A white ceramic plate with a blue rim, holding sliced grilled chicken breast over a bed of roasted vegetables. Sliced grilled chicken breast with a golden-brown, spice-coated surface sits atop a colorful medley of roasted vegetables on a speckled white ceramic plate.

Ooh Yes!

One-Pan Viet Heat Chicken & Vegetables Recipe

Chicken breasts are marinated in OohNami’s Robust Gochu Chili Sauce, then roasted with bell peppers, carrots, red potatoes, and red onion for a hearty, one‑pan meal.

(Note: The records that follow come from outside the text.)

(** * Landslide / debris-flow area detection: image normalisation and mask decoding

    A shallow embedding of the two scripts of the repository,
    [AdjustGray_Uetsu.py] (grey-level adjustment of test photographs to the
    statistics of a training corpus) and [EnsembleSeg.py] (decoding of the
    U-Net output into a black/white mask), together with the properties
    proved about them. *)

From Stdlib Require Import ZArith QArith Qround Qabs Lia Bool String Ascii List.
From Stdlib Require Import Floats.SpecFloat.
From stdpp Require Import base option list gmap strings sorting.

Open Scope Z_scope.

(** ** IEEE-754 binary formats used by NumPy

    NumPy's [float32] and [float64] are the binary32 and binary64 formats.
    Their arithmetic is the one of [SpecFloat], instantiated with the
    precision and the exponent bound of each format. *)

Inductive dtype := float32 | float64.

Definition prec_of (dt : dtype) : Z :=
  match dt with float32 => 24 | float64 => 53 end.

Definition emax_of (dt : dtype) : Z :=
  match dt with float32 => 128 | float64 => 1024 end.

Definition is_nan (v : spec_float) : bool :=
  match v with S754_nan => true | _ => false end.

Definition is_finite (v : spec_float) : bool :=
  match v with S754_zero _ | S754_finite _ _ _ => true | _ => false end.
(** * Relata: the Flask routes of [app.py] over a Neo4j store

    A shallow embedding of the three routes of [src/app.py] -- the article
    index, the article graph and the article content -- together with the
    [handle_neo4j_exceptions] decorator, and the properties of the response
    shaping they perform.

    The Neo4j driver is an external collaborator: it is modelled as an
    oracle ([Driver]) that answers each of the three fixed queries with a
    result stream or an exception.  Everything else (validation, the loops
    that build the node / edge lists, the grouping dictionaries, the error
    wrapping) is translated from the Python text.

    Of the three queries only the graph query is given a meaning, on a
    finite store, to obtain rows the graph route can really receive; what
    the index query and the content query answer is left to the oracle.

    Property values are the Python values [None], [bool], [int], [str] and
    [neo4j.time.Date]; the last is a value that [jsonify] cannot serialise.
    Floats, lists, the other temporal types and spatial values are outside
    the model.  Strings are byte strings, in UTF-8.  [str.lower] is a
    parameter, [lower], of which nothing is assumed; [str.replace] of a
    space by a hyphen is the replacement of the byte, which UTF-8 uses for
    nothing but the space. *)

From Stdlib Require Import ZArith Ascii.
From stdpp Require Import base option list gmap sets strings pretty.

Local Open Scope string_scope.
Local Open Scope list_scope.

(** ** Python values *)

Inductive pyval :=
| PyNone
| PyBool (b : bool)
| PyInt (z : Z)
| PyStr (s : string)
| PyDate (year month day : Z)
    (* a [neo4j.time.Date]: the value of a property of Cypher type DATE *).

#[global] Instance pyval_eq_dec : EqDecision pyval.
Proof. solve_decision. Defined.

(** [bool(v)]: Python's truth test. *)
Definition truthy (v : pyval) : bool :=
  match v with
  | PyNone => false
  | PyBool b => b
  | PyInt z => negb (z =? 0)%Z
  | PyStr s => negb (String.eqb s "")
  | PyDate _ _ _ => true
      (* [Date] defines neither [__bool__] nor [__len__] *)
  end.

(** [isinstance(v, str)] *)
Definition isinstance_str (v : pyval) : bool :=
  match v with PyStr _ => true | _ => false end.

(** ["%0<width>d" % z] for a [z] that is not negative. *)
Fixpoint zeros (n : nat) : string :=
  match n with
  | O => ""
  | S n' => String "0" (zeros n')
  end.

Bright, bold heat and savory depth mingle with tender roasted vegetables, making this an easy weeknight dinner with plenty of flavor and no fuss.

Ingredients

  • 4 pieces chicken breast, boneless & skinless (~8 oz each)
  • ¾ cup OohNami! Robust Gochu Chili Sauce
  • 1 cup green bell peppers, stemmed, seeded, cut into 1" strips
  • 1 cup red bell peppers, stemmed, seeded, cut into 1" strips
  • 1 cup carrots, scrubbed, sliced on an angle ¼" thick
  • 8 pieces broccolini
  • 2 cups red potatoes, scrubbed, sliced into quarter wedges
  • 1 cup red onion, sliced lengthwise ½" thick
  • ¼ cup canola oil

Directions

  1. Marinate the Chicken
    In a large lidded tupperware or bowl, add the chicken breasts.
    Pour in OohNami! Robust Gochu Chili Sauce and turn chicken to completely coat.
    Cover and marinate overnight.
    Pro Tip: The longer the marination, the deeper the flavor—it also helps the chicken stay juicy during roasting.
  2. Prepare the Vegetables & Pan
    Preheat oven to 375°F.
    Place the marinated chicken breasts on a greased or foil-lined baking pan.
    Using the leftover marinade from the chicken bowl, whisk in the canola oil.
    Add all prepped vegetables to the bowl, toss to fully coat in the marinade, and transfer to the pan alongside the chicken.
  3. Bake
    Bake for 40–45 minutes, or until the chicken reaches an internal temperature of 165°F and is golden brown.
    Vegetables should be browned and fork-tender.
  4. Finish & Serve
    Remove from the oven and portion the chicken and vegetables onto plates.
    Drizzle any remaining pan juices over the chicken.
    Serve as a complete one-pan meal—perfect over rice, grains, or on its own.

Notes

  • For foodservice prep, follow the same method but bake the marinated chicken and sauced raw vegetables in separate 2" hotel pans for even cooking and easier volume handling.